Exercise aim: Report every line of the records beneath this task that holds the string "export".

Data to process:
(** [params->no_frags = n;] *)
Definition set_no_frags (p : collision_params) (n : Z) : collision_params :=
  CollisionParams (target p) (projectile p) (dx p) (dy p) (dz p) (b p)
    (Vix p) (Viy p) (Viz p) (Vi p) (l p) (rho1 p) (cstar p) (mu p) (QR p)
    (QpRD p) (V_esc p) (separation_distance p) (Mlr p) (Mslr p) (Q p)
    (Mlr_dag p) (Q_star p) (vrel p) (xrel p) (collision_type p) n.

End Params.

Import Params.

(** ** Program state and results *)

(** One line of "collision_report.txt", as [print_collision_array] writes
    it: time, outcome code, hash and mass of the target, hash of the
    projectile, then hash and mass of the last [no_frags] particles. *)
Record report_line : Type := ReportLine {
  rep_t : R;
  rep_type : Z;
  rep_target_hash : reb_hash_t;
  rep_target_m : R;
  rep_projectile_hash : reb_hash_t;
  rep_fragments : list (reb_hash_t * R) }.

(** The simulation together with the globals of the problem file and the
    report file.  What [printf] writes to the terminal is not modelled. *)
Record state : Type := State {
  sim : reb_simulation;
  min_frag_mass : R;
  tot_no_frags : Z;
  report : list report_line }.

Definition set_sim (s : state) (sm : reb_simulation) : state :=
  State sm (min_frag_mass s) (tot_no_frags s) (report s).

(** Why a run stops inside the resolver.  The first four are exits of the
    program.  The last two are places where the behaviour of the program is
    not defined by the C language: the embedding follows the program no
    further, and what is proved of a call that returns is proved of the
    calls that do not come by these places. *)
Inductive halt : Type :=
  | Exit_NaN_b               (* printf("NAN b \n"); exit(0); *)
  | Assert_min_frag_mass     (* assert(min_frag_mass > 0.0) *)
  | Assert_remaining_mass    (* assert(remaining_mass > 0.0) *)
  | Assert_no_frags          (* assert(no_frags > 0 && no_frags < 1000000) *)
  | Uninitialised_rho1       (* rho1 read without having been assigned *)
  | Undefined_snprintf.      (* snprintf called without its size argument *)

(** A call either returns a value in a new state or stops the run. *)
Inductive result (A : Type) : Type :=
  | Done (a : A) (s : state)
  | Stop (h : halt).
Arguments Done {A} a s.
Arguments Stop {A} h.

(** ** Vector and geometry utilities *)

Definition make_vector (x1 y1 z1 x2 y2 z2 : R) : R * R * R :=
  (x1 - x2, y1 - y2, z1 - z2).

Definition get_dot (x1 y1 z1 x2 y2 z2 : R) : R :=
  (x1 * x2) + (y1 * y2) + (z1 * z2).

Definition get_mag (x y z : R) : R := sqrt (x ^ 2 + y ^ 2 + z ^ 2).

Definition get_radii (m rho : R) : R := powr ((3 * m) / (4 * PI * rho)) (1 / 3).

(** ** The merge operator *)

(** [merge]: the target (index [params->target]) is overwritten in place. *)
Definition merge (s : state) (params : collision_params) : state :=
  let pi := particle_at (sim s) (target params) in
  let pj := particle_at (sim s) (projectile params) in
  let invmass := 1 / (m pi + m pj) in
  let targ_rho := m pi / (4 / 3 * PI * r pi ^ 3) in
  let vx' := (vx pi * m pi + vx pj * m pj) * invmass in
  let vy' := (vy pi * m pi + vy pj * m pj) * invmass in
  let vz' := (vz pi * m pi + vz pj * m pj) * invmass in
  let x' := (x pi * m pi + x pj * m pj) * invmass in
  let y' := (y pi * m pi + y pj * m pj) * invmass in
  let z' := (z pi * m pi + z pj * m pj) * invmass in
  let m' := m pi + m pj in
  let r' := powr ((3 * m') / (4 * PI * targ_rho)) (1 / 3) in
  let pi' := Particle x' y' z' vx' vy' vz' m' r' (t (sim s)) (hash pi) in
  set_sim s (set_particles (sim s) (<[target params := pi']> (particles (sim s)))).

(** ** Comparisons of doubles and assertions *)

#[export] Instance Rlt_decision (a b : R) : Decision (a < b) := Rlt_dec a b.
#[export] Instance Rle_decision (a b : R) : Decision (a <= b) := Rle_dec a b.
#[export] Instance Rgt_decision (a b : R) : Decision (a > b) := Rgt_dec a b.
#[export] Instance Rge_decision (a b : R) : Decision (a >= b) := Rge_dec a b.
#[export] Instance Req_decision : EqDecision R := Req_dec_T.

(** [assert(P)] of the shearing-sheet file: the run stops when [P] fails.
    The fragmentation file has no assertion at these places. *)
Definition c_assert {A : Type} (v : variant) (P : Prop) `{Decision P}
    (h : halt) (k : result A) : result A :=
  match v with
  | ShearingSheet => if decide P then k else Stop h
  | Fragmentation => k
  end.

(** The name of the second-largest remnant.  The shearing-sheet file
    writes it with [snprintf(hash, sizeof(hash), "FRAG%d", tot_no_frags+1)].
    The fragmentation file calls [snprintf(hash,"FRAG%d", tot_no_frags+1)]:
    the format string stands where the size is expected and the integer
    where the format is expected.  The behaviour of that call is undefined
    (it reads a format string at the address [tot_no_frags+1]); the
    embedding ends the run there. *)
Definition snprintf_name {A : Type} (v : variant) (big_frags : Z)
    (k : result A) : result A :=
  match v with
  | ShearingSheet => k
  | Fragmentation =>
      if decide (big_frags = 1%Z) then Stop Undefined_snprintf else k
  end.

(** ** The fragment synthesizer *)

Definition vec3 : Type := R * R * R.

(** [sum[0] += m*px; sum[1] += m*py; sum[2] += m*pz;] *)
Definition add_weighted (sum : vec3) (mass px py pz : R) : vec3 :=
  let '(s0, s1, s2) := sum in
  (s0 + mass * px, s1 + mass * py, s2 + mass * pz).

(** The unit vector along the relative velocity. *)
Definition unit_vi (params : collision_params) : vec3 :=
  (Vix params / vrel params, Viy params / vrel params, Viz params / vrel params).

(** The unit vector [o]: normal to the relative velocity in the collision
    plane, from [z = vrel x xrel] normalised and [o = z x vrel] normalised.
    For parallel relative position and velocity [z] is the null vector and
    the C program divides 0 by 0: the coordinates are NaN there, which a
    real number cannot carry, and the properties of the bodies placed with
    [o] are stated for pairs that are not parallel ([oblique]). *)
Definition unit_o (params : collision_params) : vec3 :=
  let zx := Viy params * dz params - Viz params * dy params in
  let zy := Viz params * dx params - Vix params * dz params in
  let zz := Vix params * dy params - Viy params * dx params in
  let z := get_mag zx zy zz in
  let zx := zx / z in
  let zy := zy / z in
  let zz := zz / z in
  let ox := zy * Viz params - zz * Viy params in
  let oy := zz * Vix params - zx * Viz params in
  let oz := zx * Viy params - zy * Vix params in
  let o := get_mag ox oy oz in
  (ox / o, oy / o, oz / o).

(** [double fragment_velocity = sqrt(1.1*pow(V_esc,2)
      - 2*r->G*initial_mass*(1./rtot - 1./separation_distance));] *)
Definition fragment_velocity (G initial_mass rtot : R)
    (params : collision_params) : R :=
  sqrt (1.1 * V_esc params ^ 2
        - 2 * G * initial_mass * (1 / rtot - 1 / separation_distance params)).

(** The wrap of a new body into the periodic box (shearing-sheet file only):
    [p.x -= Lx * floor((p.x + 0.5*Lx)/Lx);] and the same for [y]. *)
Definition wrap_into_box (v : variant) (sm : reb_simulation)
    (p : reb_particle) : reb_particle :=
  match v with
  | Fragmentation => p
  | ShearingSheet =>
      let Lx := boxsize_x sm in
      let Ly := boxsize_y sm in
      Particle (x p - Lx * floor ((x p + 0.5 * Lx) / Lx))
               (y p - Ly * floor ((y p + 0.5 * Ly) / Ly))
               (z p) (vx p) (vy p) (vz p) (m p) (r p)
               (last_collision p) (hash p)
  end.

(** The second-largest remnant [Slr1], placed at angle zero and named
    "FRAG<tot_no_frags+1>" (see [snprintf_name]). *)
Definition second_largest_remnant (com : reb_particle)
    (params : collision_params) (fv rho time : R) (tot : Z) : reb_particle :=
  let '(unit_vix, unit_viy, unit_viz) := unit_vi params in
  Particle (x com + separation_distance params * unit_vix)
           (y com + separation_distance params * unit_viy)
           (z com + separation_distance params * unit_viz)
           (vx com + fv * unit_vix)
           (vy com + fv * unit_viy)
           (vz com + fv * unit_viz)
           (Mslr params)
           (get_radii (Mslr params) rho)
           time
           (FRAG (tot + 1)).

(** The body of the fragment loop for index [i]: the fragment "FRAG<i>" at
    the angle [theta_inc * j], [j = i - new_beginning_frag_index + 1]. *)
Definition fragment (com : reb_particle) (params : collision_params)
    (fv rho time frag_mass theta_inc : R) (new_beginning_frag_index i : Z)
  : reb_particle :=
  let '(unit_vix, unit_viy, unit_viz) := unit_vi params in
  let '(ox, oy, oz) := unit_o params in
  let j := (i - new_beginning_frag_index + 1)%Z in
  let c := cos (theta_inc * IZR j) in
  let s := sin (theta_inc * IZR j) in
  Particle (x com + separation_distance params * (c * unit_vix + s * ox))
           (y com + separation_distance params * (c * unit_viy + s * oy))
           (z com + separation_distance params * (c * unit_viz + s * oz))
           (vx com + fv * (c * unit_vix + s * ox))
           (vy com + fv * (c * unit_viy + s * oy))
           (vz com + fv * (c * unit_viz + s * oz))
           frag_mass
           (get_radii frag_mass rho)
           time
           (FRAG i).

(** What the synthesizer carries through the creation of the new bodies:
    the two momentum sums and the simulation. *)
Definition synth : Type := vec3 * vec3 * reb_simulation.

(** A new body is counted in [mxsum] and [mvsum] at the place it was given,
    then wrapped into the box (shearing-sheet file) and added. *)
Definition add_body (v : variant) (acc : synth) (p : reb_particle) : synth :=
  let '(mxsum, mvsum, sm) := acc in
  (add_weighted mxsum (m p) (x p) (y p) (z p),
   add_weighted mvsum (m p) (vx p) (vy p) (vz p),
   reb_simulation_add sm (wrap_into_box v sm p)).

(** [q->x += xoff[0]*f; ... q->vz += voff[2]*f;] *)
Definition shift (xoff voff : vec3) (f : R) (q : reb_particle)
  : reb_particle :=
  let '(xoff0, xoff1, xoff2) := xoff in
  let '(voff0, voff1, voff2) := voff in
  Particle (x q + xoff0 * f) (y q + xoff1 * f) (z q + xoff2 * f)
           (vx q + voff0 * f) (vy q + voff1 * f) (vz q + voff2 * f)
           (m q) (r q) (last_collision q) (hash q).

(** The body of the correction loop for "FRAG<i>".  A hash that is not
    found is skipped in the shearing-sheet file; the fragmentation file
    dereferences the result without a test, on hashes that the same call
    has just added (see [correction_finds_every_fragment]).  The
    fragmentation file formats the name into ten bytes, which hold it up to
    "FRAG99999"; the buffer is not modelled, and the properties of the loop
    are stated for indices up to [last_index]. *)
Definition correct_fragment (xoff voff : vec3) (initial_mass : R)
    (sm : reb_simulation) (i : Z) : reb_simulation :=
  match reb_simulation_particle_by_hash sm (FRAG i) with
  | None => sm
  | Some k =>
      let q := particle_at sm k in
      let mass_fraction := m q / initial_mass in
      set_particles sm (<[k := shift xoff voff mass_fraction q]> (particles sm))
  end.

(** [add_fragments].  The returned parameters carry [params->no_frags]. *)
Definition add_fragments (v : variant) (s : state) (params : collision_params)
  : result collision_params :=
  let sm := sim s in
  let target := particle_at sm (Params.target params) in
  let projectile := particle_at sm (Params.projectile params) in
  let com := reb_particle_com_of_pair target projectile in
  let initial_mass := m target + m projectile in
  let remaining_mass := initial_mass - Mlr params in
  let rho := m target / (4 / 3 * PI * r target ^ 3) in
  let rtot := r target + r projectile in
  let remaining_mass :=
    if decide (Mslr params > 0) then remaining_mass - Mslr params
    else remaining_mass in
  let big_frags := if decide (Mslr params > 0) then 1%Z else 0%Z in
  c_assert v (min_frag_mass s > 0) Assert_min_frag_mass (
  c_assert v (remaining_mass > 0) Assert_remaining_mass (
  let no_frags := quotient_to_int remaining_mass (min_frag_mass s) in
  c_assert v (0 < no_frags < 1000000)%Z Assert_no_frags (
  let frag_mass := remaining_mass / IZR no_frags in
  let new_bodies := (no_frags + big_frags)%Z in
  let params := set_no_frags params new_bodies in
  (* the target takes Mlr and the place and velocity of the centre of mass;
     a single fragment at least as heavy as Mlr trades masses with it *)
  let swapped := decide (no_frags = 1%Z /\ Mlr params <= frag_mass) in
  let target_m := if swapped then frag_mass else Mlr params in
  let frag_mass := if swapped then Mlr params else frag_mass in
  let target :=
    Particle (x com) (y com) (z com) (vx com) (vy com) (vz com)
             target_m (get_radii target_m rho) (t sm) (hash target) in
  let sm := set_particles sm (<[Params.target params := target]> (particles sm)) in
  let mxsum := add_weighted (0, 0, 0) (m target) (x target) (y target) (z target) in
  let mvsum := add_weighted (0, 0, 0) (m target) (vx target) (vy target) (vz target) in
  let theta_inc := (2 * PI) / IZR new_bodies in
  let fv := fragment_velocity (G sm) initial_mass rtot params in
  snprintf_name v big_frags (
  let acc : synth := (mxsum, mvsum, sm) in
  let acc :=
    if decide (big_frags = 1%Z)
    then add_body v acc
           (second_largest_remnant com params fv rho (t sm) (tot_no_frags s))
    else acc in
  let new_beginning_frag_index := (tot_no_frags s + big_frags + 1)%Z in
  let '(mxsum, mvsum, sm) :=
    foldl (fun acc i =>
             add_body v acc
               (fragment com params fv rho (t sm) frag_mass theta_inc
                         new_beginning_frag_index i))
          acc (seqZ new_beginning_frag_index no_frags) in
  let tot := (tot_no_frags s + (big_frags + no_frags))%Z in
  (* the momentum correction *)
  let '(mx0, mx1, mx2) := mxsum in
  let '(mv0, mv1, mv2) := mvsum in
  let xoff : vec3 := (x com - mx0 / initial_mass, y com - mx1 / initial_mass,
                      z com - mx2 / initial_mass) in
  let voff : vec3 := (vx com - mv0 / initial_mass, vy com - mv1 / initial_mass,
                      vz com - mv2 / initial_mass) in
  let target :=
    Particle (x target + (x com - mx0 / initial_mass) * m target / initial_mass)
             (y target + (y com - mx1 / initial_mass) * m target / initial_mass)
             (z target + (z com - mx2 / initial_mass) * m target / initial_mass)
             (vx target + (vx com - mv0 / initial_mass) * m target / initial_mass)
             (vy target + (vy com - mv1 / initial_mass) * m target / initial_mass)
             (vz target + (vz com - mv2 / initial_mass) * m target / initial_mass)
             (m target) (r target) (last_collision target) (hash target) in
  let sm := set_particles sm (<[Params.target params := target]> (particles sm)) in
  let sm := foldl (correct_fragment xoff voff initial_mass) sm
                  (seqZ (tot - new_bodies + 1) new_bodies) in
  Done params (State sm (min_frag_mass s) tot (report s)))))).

Task response:
#[export] Instance Rlt_decision (a b : R) : Decision (a < b) := Rlt_dec a b.
#[export] Instance Rle_decision (a b : R) : Decision (a <= b) := Rle_dec a b.
#[export] Instance Rgt_decision (a b : R) : Decision (a > b) := Rgt_dec a b.
#[export] Instance Rge_decision (a b : R) : Decision (a >= b) := Rge_dec a b.
#[export] Instance Req_decision : EqDecision R := Req_dec_T.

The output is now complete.